When I travelled to Ithaca, NY two summers ago, I remember planning to eat lunch at a state park. I immediately calculated what time we would have to arrive at the park to make sure we got a picnic table. "We should go early," I cautioned, "EVERYONE will be eating lunch at noon." Of course, I arrived at 'peak lunch time' to an empty park and had my choice of at least 100 free picnic tables. Well Toto, we are not in Central Park anymore, are we?

The first time you attend a movie in New York City-- after waiting in line having tried to attend a film at 8pm on a Saturday night, then settled for a G-rated children's film at 11pm instead of the other 6 movies you gradually watched sell out-- you file away the experience, and you ask yourself, "How can I do it better next time?" You think...if I get tickets on moviefone in advance, and I leave right before everyone gets out of work, maybe I'll get to see the movie I actually want to see this rainy Friday night. No, no, no! Better yet, we'll go during THE DAY! And no one will be there. Mwah ha ha! I've cracked the code, I've done it! We'll go to an 11am showing on a beautiful sunny day. That'll show em!

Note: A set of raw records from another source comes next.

(** The address of an upstream resolver is read as it is written. *)
Theorem socket_addr_round_trip ip port :
  (0 <= ip < 2 ^ 32)%Z → (0 <= port <= u16_max)%Z →
  parse_socket_addr (show_ipv4 ip ++ [":"%byte] ++ show_dec port) = Some (SocketV4 ip port).
Proof.
  intros Hip Hport. unfold parse_socket_addr, read_socket_addr_v4.
  rewrite read_ipv4_addr_show by done. cbn [mbind option_bind]. unfold read_port. cbn [app read_given_char].
  rewrite bool_decide_true by done. cbn [mbind option_bind].
  assert (read_number 10 u16_max (length (show_dec port)) true (show_dec port) = Some (port, [])) as ->; [|done].
  unfold read_number. rewrite <- (app_nil_r (show_dec port)) at 2.
  rewrite (read_digits_parse _ _ _ _ _ _ _ port); [|unfold show_dec; by rewrite parse_digits_show_radix by (unfold u16_max in *; lia)|done|done].
  cbn [mbind option_bind Nat.add negb andb]. destruct (show_dec port) as [|b r] eqn:E; [|done].
  by destruct (show_radix_S_not_nil 10 19 port []).
Qed.

Lemma socket_addr_round_trip_witness : parse_socket_addr "1.1.1.1:53"%bs = Some (SocketV4 16843009 53).
Proof. apply (socket_addr_round_trip 16843009 53); unfold u16_max; lia. Defined.

(** The registry after the calls of the decision callback. *)
Definition count_decisions (ks : list DnsDecisionKind) (m : Metrics) : Metrics :=
  fold_left (fun m k => inc_dns (dns_outcome k) m) ks m.

(** A request to the server that was started is counted once when it is
    answered, as an error exactly when the upstream exchange failed, and not at
    all when it is dropped. *)
Theorem dns_request_counted {W} (forward : bytes → W → option bytes * W) d s up request w m :
  dns_server d true = Ok (s, up) →
  let '(response, ks, _) := respond forward s request w in
  match response with
  | None => parse_query request = None ∧ count_decisions ks m = m
  | Some r => ∃ query k, parse_query request = Some query ∧ count_decisions ks m = inc_dns (dns_outcome k) m ∧
      (dns_outcome k = OutError → (forward request w).1 = None ∧ r = build_servfail query)
  end.
Proof.
  intros (_ & _ & _ & _ & _ & Hcb)%dns_server_Ok. pose proof (respond_total forward s request w) as H.
  destruct (parse_query request) as [query|]; [|by rewrite H].
  destruct H as (r & k & w' & -> & He & _). exists query, k. unfold callback. rewrite Hcb.
  split_and!; [done|done|]. destruct k; try done. intros _. by apply He.
Qed.

(** ** The run *)

Section guarantees.
Context `{YF : YamlFormat} `{RE : RegexEngine} `{CD : ConfigDecoder} {W : Type}.
Context (resolver : SecretResolver W) (roots : result unit message) (ca : TlsResolved → result unit message).
Context (os_env : bytes → option bytes).

Abbreviation trace := (list (BootEvent F64 W)).

(** A loaded configuration serves TLS where it listens for it, and has a key,
    which is not empty, exactly where it has a management listener. *)
Lemma loaded_listeners yaml c rt :
  load_str resolver yaml os_env = Ok c → build_runtime resolver roots ca c = Ok rt →
  (is_Some (lk_https (listen c)) ∨ is_Some (lk_tunnel (listen c)) → tls_configured rt = true) ∧
  (is_Some (lk_management (listen c)) ↔ is_Some (management_api_key c)) ∧
  (∀ key, management_api_key c = Some key → key ≠ []).
Proof.
  intros [raw (Hl & _ & _ & _ & Hk & Ht)%resolve_config_Ok]%load_str_Ok
    (_ & _ & _ & _ & _ & Hrt)%build_runtime_Ok. split; [tauto|].
  rewrite Hl. simpl. rewrite fmap_is_Some. unfold management_key in Hk.
  destruct (raw_management raw) as [m|]; [|injection Hk as <-; split; [by split; intros []|done]].
  destruct (os_env _) as [key|]; [|done]. destruct (bool_decide_reflect (key = [])); [done|].
  simpl in Hk. injection Hk as <-. split; [by split; eexists|]. by intros ? [= <-].
Qed.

Life in New York is a constant adjustment. I can't tell you how many times I've been on a subway and been told, "Service is suspended" And suddenly, I am leaving the subway platform and heading upstairs to a neighborhood I've never stepped foot in and, thought, Well, OK. Now what? And some how, some way, I figure out. I get where I'm going. Even if it means walking 20 minutes until I can hail a cab. Walking in 3 wrong directions until I get to the right direction of the other closest subway. (OK, really, I will call my human GPS, Tyler, and ask him which way to go.)

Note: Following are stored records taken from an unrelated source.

#[local] Instance configured_plain src : PlainPipelines (configured src).
Proof. intros rt Hrt. by eapply loaded_registered, configured_loaded. Qed.

(** A call swaps the runtime only with the key, and then to that of the file. *)
Lemma call_cases c rt :
  call c rt = rt ∨ ∃ a yaml cfg, api = Some a ∧ keyed c yaml ∧ load_str resolver yaml os_env = Ok cfg ∧
    listen cfg = api_listen a ∧ build_runtime resolver roots ca cfg = Ok (call c rt).
Proof.
  unfold call, keyed. destruct api as [a|]; [|by left].
  destruct (service resolver roots ca (api_metrics a) (cl_page c) (api_key a) (cl_file c) (api_listen a) os_env
    (cl_request c) rt) as [[[code msg] rt'] counted] eqn:E.
  apply service_cases in E as [Hc Hkey]. simpl. destruct counted as [[]|]; [|left; tauto|by left]. right.
  destruct Hc as (_ & yaml & cfg & Hf & Hl & Hlk & Hb). destruct Hkey as (Hm & Hp & Ha); [done|].
  exists a, yaml, cfg. split_and!; try done. by exists a.
Qed.

Lemma call_configured src c rt :
  (∀ yaml, keyed c yaml → src yaml) → configured src rt → configured src (call c rt).
Proof.
  intros Hk Hrt. destruct (call_cases c rt) as [->|(a & yaml & cfg & Ha & Hkd & Hl & Hlk & Hb)]; [done|].
  exists yaml, cfg. split_and!; [by apply Hk|done| |done]. rewrite Hlk. by apply Hlisten.
Qed.
(* ===== verification/Prelude.v ===== *)
(** * Nexus: a verification library for the Nexus remote-desktop platform

    Nexus is a remote-desktop system: a control plane decides who may do what on
    which device and signs short-lived capabilities; an agent on the host verifies
    them; host and client exchange encrypted video and input; relays forward what
    they cannot read; an audit log observes.  This library models the program's own
    logic, one file per component, as executable definitions translated from the
    Rust sources under [src/], and proves what makes each component correct and what
    the components guarantee together.

    ** Conventions

    A machine integer is a [Z] with its range as a hypothesis ([uint w]) where it
    matters; wrapping, saturating, checked and plain arithmetic are written out
    ([wrap], [saturating_add], [checked_add], [plain], the last depending on the
    [build]: debug builds panic, release builds wrap).  Bytes are [Byte.byte], Rust
    strings are [string]s of their UTF-8 bytes, [BTreeMap] and [HashMap] are [gmap].
    [Result] is [result]; a panic is the [None] of an [option].  A method on
    [&mut self] returns its result and the new state.  Clock readings are arguments;
    [Instant]s and [Duration]s are nanoseconds, [UnixTimestamp]s seconds.  Objects
    shared by [Arc] are cells of an explicit heap where sharing is visible
    (Relay.v).  Recursion is structural, on the data the code loops over; [chunks] takes
    fuel, the length of the slice, which its equations show to be enough, and
    [submit_inputs] (WinCodec.v) the length of its queue, with a lemma that more makes no
    difference.  Identifier newtypes are their strings.

    Code outside [src/] is a parameter, a class of operations beside a class of its
    documented laws, with a concrete instance that satisfies the laws: the AEAD,
    Ed25519, X25519 and HKDF (Crypto.v), the Protobuf encoders generated by prost
    (Protocol.v, Input.v), serde_json (Enrollment.v, Storage.v), BLAKE3 (AuditLog.v;
    only that its digests are 64 ASCII characters is assumed, security is stated up
    to collisions), the Media Foundation transforms and Direct3D devices (Decoder.v,
    Renderer.v, WinCodec.v, WinCapture.v).

    ** Files

    - Prelude.v: results, integers, big-endian bytes, lists, automation.
    - RustStr.v: the parts of Rust's string library the program uses (trimming,
      splitting, integer and IP address parsing).
    - Common.v: crates/nexus-common ([time.rs], [id.rs], [error.rs]).
    - VideoPacket.v: the datagram header, crates/nexus-protocol [video_packet.rs].
      The decoder accepts exactly the encodings.
    - Crypto.v: crates/nexus-crypto.  Nonces are never reused; sealing and opening
      are inverse, and the associated data determines the metadata.
    - VideoTransport.v: crates/nexus-transport [video.rs], the packetizer and the
      [VideoFrameReassembler] with its invariant.  VideoRoundtrip.v: fragments in
      any order and multiplicity reassemble to the frame, exactly when complete.
      VideoSafety.v: memory bounds and freshness under arbitrary packets.
    - PolicyModel.v, PolicyEngine.v, PolicyNarrowing.v: crates/nexus-policy
      ([action.rs], [model.rs], [engine.rs], [narrowing.rs]).  Selectors and IP
      ranges decide their denotations; narrowing is the order on capabilities.
      PolicyDecision.v: when [evaluate] allows, what it grants, why it denies.
      PolicyBuild.v: the builders, the orders they respect, and that a decision is
      monotone in all of its arguments.
    - SessionState.v: crates/nexus-session [state.rs], invariants over all runs.
    - Replay.v, Verifier.v, Enrollment.v: crates/nexus-auth.  The replay cache
      refines an abstract window; a capability is accepted exactly when its claims
      hold, and once; signatures cover every field.
    - Protocol.v: message validation, crates/nexus-protocol [lib.rs].
    - AuditLog.v: crates/nexus-audit.  Appended chains verify, and two chains with the
      same last hash are equal or their entries collide; broadcasting reaches all.
      AuditSinks.v: sinks shared by reference, and the builder of events.
    - Control.v: crates/nexus-transport [control.rs], framing.
    - Capture.v: crates/nexus-capture and the software encoder of
      crates/nexus-codec.
    - Streamer.v: the host's streamer (apps/nexus-desktop-host [streamer.rs]), a
      client of the interfaces of capture source and encoder (classes of Capture.v).
    - ClientReceiver.v: the client's receiver (apps/nexus-client [receiver.rs]):
      on a hostile network it publishes only authentic, fresh frames, each once.
    - EndToEnd.v: what the streamer sends is what the receiver publishes.
    - Relay.v: relay tokens and session pairing (apps/nexus-relay [token.rs],
      [session.rs]).
    - ClientSession.v: the client's session (apps/nexus-client [session.rs]); its
      lifecycle, and that claims it validates are accepted by relay and agent.
    - Input.v: input from the client's window to the host's handler
      (crates/nexus-input, apps/nexus-client [input.rs] and the sender of
      [receiver.rs], apps/nexus-desktop-host [input_handler.rs]).
    - Agent.v: the agent's session manager (apps/nexus-agent
      [session_manager.rs]).
    - Storage.v: the control plane's tables and transactions (apps/nexusd
      [storage/], migrations/); tokens are never used beyond their budget.
      ControlPlane.v: its state and request handlers ([state.rs], [routes.rs]).
      Authorization.v: what an enrollment and an authorized session consist of, and
      that agent, relay and client accept what is issued.  AuditTrail.v: chain and
      store agree over all sequences of requests, and the log reads back.
      ConcurrentRequests.v: the handlers as tasks that interleave at every access to the
      shared state and are dropped when their client goes away.
      ControlServer.v: the router in front of the handlers, the process
      ([main.rs], [server.rs]) and its shutdown.
      Devices.v: the list of an organization's devices against reading them one by one,
      and the configuration of the database ([config.rs]).
    - AgentIdentity.v: the agent's identity file and enrollment (apps/nexus-agent
      [identity.rs], [enroll.rs]), from the agent's key through the control plane's
      handler to the file it loads after a restart.
    - HostWorker.v: the host worker's loop (apps/nexus-desktop-host [worker.rs]) and its
      whole stream at the client: over a network that loses, repeats and reorders, the
      client shows the newest frame that arrived completely.
    - Unicode.v, Window.v: UTF-16 and UTF-8, and the client's window (apps/nexus-client
      [window.rs]) with its control queue, its channels and the Windows message loop.
    - Surface.v, Decoder.v, Renderer.v: decoded surfaces and their repacking
      ([decoder.rs]), the decoder worker, and the renderer's queue, pixel conversions and
      upload ([renderer.rs]); every frame handed to the transform is accounted for.
      CommandChannel.v: the channel of one place to the decoder and the renderer thread,
      with the pace of the worker as a schedule.
    - WindowThread.v: the native window's thread from the creation of the window to its
      return, and the state its window procedure reaches by a raw pointer.
    - NativeWorker.v: the lifecycle of a native thread (apps/nexus-client
      [native_worker.rs] and the encoder's), owner, reapers and worker interleaved.
      NativeCalls.v: enumerating, activating and describing the Media Foundation
      transforms and the video processor.  NativeThreads.v: the decoder and encoder
      threads from start to release.  RendererThread.v: the renderer's thread, its
      owner and its device.
    - Pipeline.v, Runtime.v: the native pipeline with its worker as interleaved steps and
      the client's event loop ([runtime.rs]): errors fail closed, reconnection ends and
      starts clean, input is sent only while authorised.  Cancellation.v: the flag and
      the notification that stop it.
    - Quic.v: transport limits and endpoints (crates/nexus-transport [quic.rs]).
      Bootstrap.v: the client's start from its environment ([runtime.rs], [main.rs]).
      Launch.v: from the control plane's answer to a connected client.
    - RelayForward.v, RelayServer.v: the relay's handshake, bridged streams and datagrams
      ([forwarder.rs]), and its connection tasks as interleaved steps over the session
      table and the waiting peers ([server.rs]).  RelayStreams.v: the accept loops and
      the datagram loops of a paired session.  RelayRun.v: TLS set-up, the accept loop of
      connections and the shutdown.  RelayReconnect.v: the endpoints of a
      session meet, part and meet again under every schedule of the other connections, if
      the first waits before the second presents its token.  RelayedStream.v: the host worker's stream through
      the relay to the client.
    - WinInput.v: input injection and cursor snapshots of platform/windows ([input.rs],
      [cursor.rs]).  CursorHandles.v: the handles a snapshot obtains and gives back.
    - Nv12.v, WinCodec.v: the Windows encoder ([codec.rs]): the conversion to NV12 and its
      round trip through the client's conversion, the accounting of asynchronous events
      and of the frames in flight, and the keyframes that are owed.
    - WinCapture.v: Windows capture ([capture.rs]): textures, the two sessions with their
      callbacks as interleaved events, and the source with its worker and reaper.

    ** What the theorems show

    Functional correctness end to end: the stream from encoder to decoder job
    (EndToEnd.v, HostWorker.v, RelayedStream.v), authorization from request to acceptance by agent, relay
    and client and on to a connected client (Authorization.v, Launch.v), enrollment
    (AgentIdentity.v), input from window to host
    and to the native records (Input.v, WinInput.v), colours (Nv12.v).  Safety against a
    hostile network and peers: authenticity, freshness and single use (ClientReceiver.v,
    Verifier.v, Crypto.v, Relay.v, RelayServer.v).  Invariants of every stateful worker
    over all interleavings of its events: queues, accounting of frames, resources closed
    once, threads joined (Decoder.v, Pipeline.v, WinCodec.v, WinCapture.v, NativeWorker.v,
    NativeThreads.v, RendererThread.v, WindowThread.v), and of the control plane over all
    interleavings of its requests (ConcurrentRequests.v).  Refinement of abstract
    specifications: the replay cache, the render slot, the owed keyframe, the relay's accept
    loop.  Termination and liveness: reconnection, acquisition of a frame, pairing
    and pairing again, the teardown of workers, windows and the relay, cancellation.
    Concrete examples show where the code does not do what it means to; each is named in
    the file of its component.

    Loops whose length the environment decides take that environment as a list: the turns
    of an acquisition, the polls of a worker, the steps of a scheduler.  The end of such a
    list means that the loop still runs, and is a value of its own; the theorems on
    termination say which lists are long enough.

    ** Not modelled

    What the libraries do inside: the QUIC protocol and TLS (quinn, rustls), HTTP parsing
    and serving (axum, reqwest), SQLite's engine, Media Foundation, Direct3D, GDI and the
    windowing system.  Their answers are arguments, their documented guarantees are named
    hypotheses or the rules of a step relation.  A request handler of nexusd is
    interrupted only where it waits for the store, the chain's lock or the sink; SQLite
    is modelled by what its statements do to the tables, with failures as arguments.  Locks
    are modelled by the atomicity of the operations they guard; poisoning is not.
    Atomic variables are sequentially consistent.  The relay's byte counters wrap as in a
    release build; the panic of a debug build after 2^64 bytes is left out.  In
    RelayServer.v a session delivers while its task forwards and ends in one step; the loops
    and tasks inside a session are those of RelayStreams.v.  The client's
    pump of window events and the drain of the window thread's commands work on the queue
    as it is when they start; what arrives meanwhile is seen by the next turn.  The policy
    engine that the control plane is started with allows every request, so that the denial
    branches of its handlers are modelled and not reached; when an engine denies is proved
    in PolicyDecision.v.  Logging, [Debug] formatting and the
    binaries that only log ([nexus-cli], [nexus-agent], [nexus-relay],
    [nexus-desktop-host], crates/nexus-observability) have no behaviour to model.  What is
    left of the sources besides is tests, accessors, wrappers that only call another
    function, stubs for other platforms and conversions that only change a type. *)

From Stdlib Require Export ZArith Lia Strings.Byte.
From stdpp Require Export base strings gmap tactics list.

I may sound like I'm over-dramatizing but this is truly the way this city feels on a daily basis. Saturday night dinners become a battle, waiting 2 hours to be seated in a cramped restaurant only to find out they've run out of the dish that everyone is talking about. Sometimes you'll turn a corner and find a construction site blocking the building you need to go into, a police officer shrugging his shoulders, "Well, I'm sorry, there's just no alternative."

And yet, we're all constantly searching for the alternative. The restaurant that hasn't been discovered yet. The other entrance the police officer failed to tell you about. The best way to get a picnic spot if you can't find one on the Great Lawn. You can deny it if you want, but I know all you New Yorkers have waited, shivering with your umbrella, in the pouring rain for free Shakespeare in the Park tickets because "it'll be less crowded during a Nor'easter, honey..."

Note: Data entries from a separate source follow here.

Lemma packetize_fragments base payload cs packets :
  header_ok base → 0 ≤ cs → packetize_video_frame base payload cs = Ok packets →
  fragments base payload packets.
Proof.
  intros Hok Hcs. assert (uint 8 (hdr_flags base)) as Hf by apply Hok.
  unfold packetize_video_frame. intros Hp.
  destruct ((cs =? 0) || _) eqn:Hc; [done|]. bool_hyps.
  destruct (MAX_FRAME_PAYLOAD_SIZE <? len payload); [done|].
  destruct (decide (payload = [])) as [->|Hne].
  { simplify_eq/=. split; cbn.
    - done.
    - done.
    - intros [|[]] h c [=]; subst; cbn. done.
    - intros [|[]] h c [=]; subst; cbn. unfold KEYFRAME, FRAME_START, FRAME_END.
      split_and!; [by apply lor_uint|by rewrite <-Z.lor_assoc|
        by rewrite land_lor_other|intros _|intros _].
      + rewrite Z.land_lor_distr_l. by intros [_ ?]%Z.lor_eq_0_iff.
      + rewrite Z.land_lor_distr_l. by intros [_ ?]%Z.lor_eq_0_iff. }
  destruct payload as [|b0 payload0] eqn:Epl; [done|]. rewrite <-Epl in *. clear Epl.
  set (k := Z.to_nat cs) in *. assert (0 < k)%nat as Hk by lia.
  destruct (_ || _) eqn:Hcount; [done|]. bool_hyps. apply (inj Ok) in Hp.
  assert (len packets = len (chunks k payload)) as Hlen
    by (subst; unfold len; by rewrite length_imap).
  assert (∀ i h c, packets !! i = Some (h, c) →
    chunks k payload !! i = Some c ∧ (length c ≤ k)%nat ∧
    h = fragment_header base (len packets) i c) as Hget.
  { intros i h c Hi. rewrite Hlen. rewrite <-Hp, list_lookup_imap in Hi.
    destruct (chunks k payload !! i) as [c'|] eqn:Ec; simplify_eq/=.
    split_and!; [done| |done].
    pose proof (chunks_lengths k payload Hk) as Hall.
    rewrite Forall_lookup in Hall. apply Hall in Ec. lia. }
  unfold MAX_PACKETS_PER_FRAME, MAX_PAYLOAD_LEN in *. split.
  - rewrite Hlen. split; [|unfold MAX_PACKETS_PER_FRAME; lia].
    destruct (chunks k payload) eqn:E; [by apply chunks_not_nil in E|].
    rewrite len_cons. unfold len. lia.
  - rewrite <-Hp. rewrite <-(concat_chunks k payload Hk) at 2. f_equal.
    apply list_eq. intros i. rewrite list_lookup_fmap, list_lookup_imap.
    by destruct (chunks k payload !! i).
  - intros i h c Hi. destruct (Hget i h c Hi) as (Hci & Hcl & ->). cbn.
    apply lookup_lt_Some in Hci. unfold len, MAX_PAYLOAD_LEN in *.
    rewrite !wrap_small by (unfold uint; lia). split_and!; done || lia.
  - intros i h c Hi. destruct (Hget i h c Hi) as (_ & _ & ->).
    by apply fragment_flags.
Qed.

(** ** Collecting the fragments of one frame *)

Section collect.
Context (base : VideoPacketHeader) (payload : bytes).
Context (packets : list (VideoPacketHeader * bytes)).
Context (Hfr : fragments base payload packets).

(** The frame under assembly holds exactly the fragments of [seen]. *)
Definition slots (f : InFlightFrame) (seen : list (VideoPacketHeader * bytes)) : Prop :=
  length (if_packets f) = length packets ∧
  (∃ p, p ∈ packets ∧ if_base_header f = p.1) ∧
  ∀ i p, packets !! i = Some p →
    if_packets f !! i = Some (if decide (p ∈ seen) then Some p.2 else None).

(** The reassembler has received exactly the fragments of [seen]. *)
Definition collecting (r : VideoFrameReassembler)
    (seen : list (VideoPacketHeader * bytes)) : Prop :=
  match ra_frames r !! hdr_frame_id base with
  | Some f => slots f seen
  | None => seen = []
  end.

Lemma fragment_unique i j p :
  packets !! i = Some p → packets !! j = Some p → i = j.
Proof.
  destruct p as [h c]. intros Hi Hj.
  apply (fr_each _ _ _ Hfr) in Hi as (Hi & _), Hj as (Hj & _). lia.
Qed.

Lemma slots_fresh p :
  p ∈ packets → slots (fresh_in_flight p.1) [].
Proof.
  intros Hp. destruct p as [h c].
  assert (∃ i, packets !! i = Some (h, c)) as [i Hi] by by apply list_elem_of_lookup.
  destruct (fr_each _ _ _ Hfr _ _ _ Hi) as (_ & Hn & _).
  assert (Z.to_nat (hdr_packet_count h) = length packets) as E
    by (rewrite Hn; unfold len; lia).
  split_and!; cbn.
  - by rewrite length_replicate.
  - by exists (h, c).
  - intros j q Hq. rewrite E. apply lookup_lt_Some in Hq.
    rewrite decide_False by set_solver. by apply lookup_replicate_2.
Qed.

(** Recording a new fragment. *)
Lemma slots_insert f seen i p n t :
  slots f seen → packets !! i = Some p →
  slots (mkInFlightFrame (if_base_header f) (<[i := Some p.2]> (if_packets f)) n t)
    (p :: seen).
Proof.
  intros (Hl & Hb & Hs) Hi. split_and!; cbn; [by rewrite length_insert|done|].
  intros j q Hj. destruct (decide (i = j)) as [<-|Hne].
  - replace q with p by congruence. rewrite decide_True by set_solver.
    apply list_lookup_insert_eq. apply lookup_lt_Some in Hi. lia.
  - rewrite list_lookup_insert_ne, (Hs j q Hj) by done.
    assert (p ≠ q) by (intros ->; by apply Hne; eapply fragment_unique).
    destruct (decide (q ∈ seen)); [rewrite decide_True by set_solver|
      rewrite decide_False by set_solver]; done.
Qed.

Lemma slots_repeat f seen p : slots f seen → p ∈ seen → slots f (p :: seen).
Proof.
  intros (Hl & Hb & Hs) Hp. split_and!; [done..|]. intros j q Hj.
  rewrite (Hs j q Hj). do 2 case_decide; set_solver.
Qed.

(** When every fragment has been seen, the slots spell the payload. *)
Lemma slots_complete f seen :
  slots f seen → packets ⊆ seen → filled (if_packets f) = packets.*2.
Proof.
  intros (Hl & _ & Hs) Hsub.
  assert (if_packets f = Some <$> packets.*2) as ->.
  { apply list_eq_same_length with (length packets);
      [by rewrite !length_fmap|done|].
    intros i x y Hi Hx Hy. rewrite !list_lookup_fmap in Hy.
    destruct (packets !! i) as [p|] eqn:Hp; simplify_eq/=.
    rewrite (Hs i p Hp), decide_True in Hx; [congruence|].
    apply Hsub. by eapply list_elem_of_lookup_2. }
  apply omap_id_fmap_Some.
Qed.

Lemma slots_incomplete f seen :
  slots f seen → len (filled (if_packets f)) = len (if_packets f) → packets ⊆ seen.
Proof.
  intros (Hl & _ & Hs) Hn. assert (Forall is_Some (if_packets f)) as Hall
    by (apply filled_full; unfold len in Hn; lia).
  intros p [i Hi]%list_elem_of_lookup. pose proof (Hs i p Hi) as Hsi.
  rewrite Forall_lookup in Hall. apply Hall in Hsi.
  destruct (decide (p ∈ seen)); [done|]. by destruct Hsi.
Qed.

Lemma slots_bytes f seen :
  slots f seen → len (concat (filled (if_packets f))) ≤ len payload.
Proof.
  intros (Hl & _ & Hs). rewrite <-(fr_concat _ _ _ Hfr). apply filled_sub.
  apply Forall2_same_length_lookup_2; [by rewrite length_fmap|].
  intros i o c Ho Hc. rewrite list_lookup_fmap in Hc.
  destruct (packets !! i) as [p|] eqn:Hp; simplify_eq/=.
  rewrite (Hs i p Hp) in Ho. case_decide; simplify_eq; auto.
Qed.

Lemma evict_for_self r id : evict_for r id !! id = ra_frames r !! id.
Proof.
  unfold evict_for. destruct (ra_frames r !! id) eqn:E.
  - by rewrite andb_false_r.
  - repeat case_match; try done. apply lookup_delete_None; auto.
Qed.

Lemma slots_consistent f seen p :
  slots f seen → p ∈ packets → inconsistent f p.1 = false.
Proof.
  intros (Hl & ([hb cb] & Hb & Hbase) & _) Hp. destruct p as [h c].
  apply list_elem_of_lookup in Hb as [j Hj], Hp as [i Hi].
  pose proof (fr_flags _ _ _ Hfr _ _ _ Hi) as (_ & _ & Hk & _).
  pose proof (fr_flags _ _ _ Hfr _ _ _ Hj) as (_ & _ & Hk' & _).
  destruct (fr_each _ _ _ Hfr _ _ _ Hi) as (? & ? & ? & ? & ? & ? & ? & ? & ?).
  destruct (fr_each _ _ _ Hfr _ _ _ Hj) as (? & ? & ? & ? & ? & ? & ? & ? & ?).
  unfold inconsistent. rewrite Hbase. cbn in *. unfold len in *.
  repeat (apply orb_false_iff; split); apply negb_false_iff, Z.eqb_eq; congruence.
Qed.

(** The checks of [process_packet] let every fragment through. *)
Lemma fragment_admitted r p :
  p ∈ packets → 2 ≤ len packets →
  is_some_and (ra_last_authenticated_frame_id r) (λ l, hdr_frame_id base <=? l) = false →
  process_packet r p.1 p.2 = process_fragment r p.1 p.2.
Proof.
  destruct p as [h c]. intros [i Hi]%list_elem_of_lookup Hn Hw.
  pose proof (fr_flags _ _ _ Hfr _ _ _ Hi) as (_ & _ & _ & Hst & Hen).
  destruct (fr_each _ _ _ Hfr _ _ _ Hi) as (Hid & Hc & Hpl & _ & _ & _ & Hfid & _ & _).
  pose proof (fr_some _ _ _ Hfr). apply lookup_lt_Some in Hi.
  cbn. unfold process_packet. rewrite Hfid, Hw, Hid, Hc, Hpl.
  unfold len in *.
  repeat match goal with |- (if ?b then _ else _) = _ =>
    replace b with false; [|symmetry] end; done || lia.
Qed.

(** What the assembled frame says: the payload, and a header that carries the
    metadata the sealing bound. *)
Definition delivers (f : AssembledFrame) : Prop :=
  af_payload f = payload ∧
  (∀ cc, frame_metadata (af_header f) cc = frame_metadata base cc) ∧
  hdr_nonce_sequence (af_header f) = hdr_nonce_sequence base ∧
  hdr_flags (af_header f) = Z.lor (hdr_flags base) (Z.lor FRAME_START FRAME_END).

Lemma assemble_delivers f seen :
  slots f seen → packets ⊆ seen → delivers (assemble f).
Proof.
  intros Hs Hsub. pose proof (slots_complete f seen Hs Hsub) as Hfull.
  destruct Hs as (_ & ([h c] & [i Hi]%list_elem_of_lookup & Hbase) & _).
  pose proof (fr_flags _ _ _ Hfr _ _ _ Hi) as (_ & Hse & Hk & _).
  destruct (fr_each _ _ _ Hfr _ _ _ Hi) as (? & ? & ? & ? & ? & ? & ? & ? & ?).
  unfold delivers, assemble, frame_metadata. cbn. rewrite Hbase, Hfull. cbn.
  split_and!; [apply (fr_concat _ _ _ Hfr)| |done|done].
  intros cc. f_equal; try done. by rewrite Hse, !land_lor_other.
Qed.

(** The end of [process_packet] once the fragment [p] is recorded in [g]. *)
Lemma deliver_collect r F g p seen :
  slots g (p :: seen) → if_received_count g = len (filled (if_packets g)) →
  ∃ r', (∃ F', r' = with_frames r F') ∧
    if decide (packets ⊆ p :: seen)
    then ∃ a, deliver_if_complete r F (hdr_frame_id base) g = (Ok (Some a), r') ∧ delivers a
    else deliver_if_complete r F (hdr_frame_id base) g = (Ok None, r') ∧
         collecting r' (p :: seen).
Proof.
  intros Hg Hcnt. unfold deliver_if_complete. case_decide as Hall.
  - assert (if_received_count g = len (if_packets g)) as ->.
    { rewrite Hcnt, (slots_complete _ _ Hg Hall). destruct Hg as [Hl _].
      unfold len. by rewrite length_fmap, Hl. }
    rewrite Z.eqb_refl. eexists. split; [by eexists|]. eexists. split; [done|].
    by eapply assemble_delivers.
  - case_match eqn:E; [destruct Hall; apply (slots_incomplete g); [done|lia]|].
    eexists. split; [by eexists|]. split; [done|].
    unfold collecting. cbn. by rewrite lookup_insert_eq.
Qed.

But I'll tell you, I get a rush when it's pouring rain and I catch the bus by sheer seconds in order to avoid a 15 minute walk to the subway. "Haha! I did it!" I shout too soon, manically dipping my card in the automated machine, as it beeps: Expired. "But, sir," I plead with the busdriver, "I don't have $2.25 in quarters." And there's that shrug, and suddenly, I'm standing back on the street, defeated, getting ready to walk 15 min. in the rain to get a new card.

It's true. No matter how far away you get from the highway, the noise is always there. But, secretly, we all love it. Our ability to survive. To adjust. To challenge everything we see, everything we experience. To, always, always find a better way. They say that New York is a city that never sleeps. But, I think it's a city that never settles. For anything. If there is an alternative, we'll find it. We have to.

1 comment:

  1. Your blog looks good. Congratulations!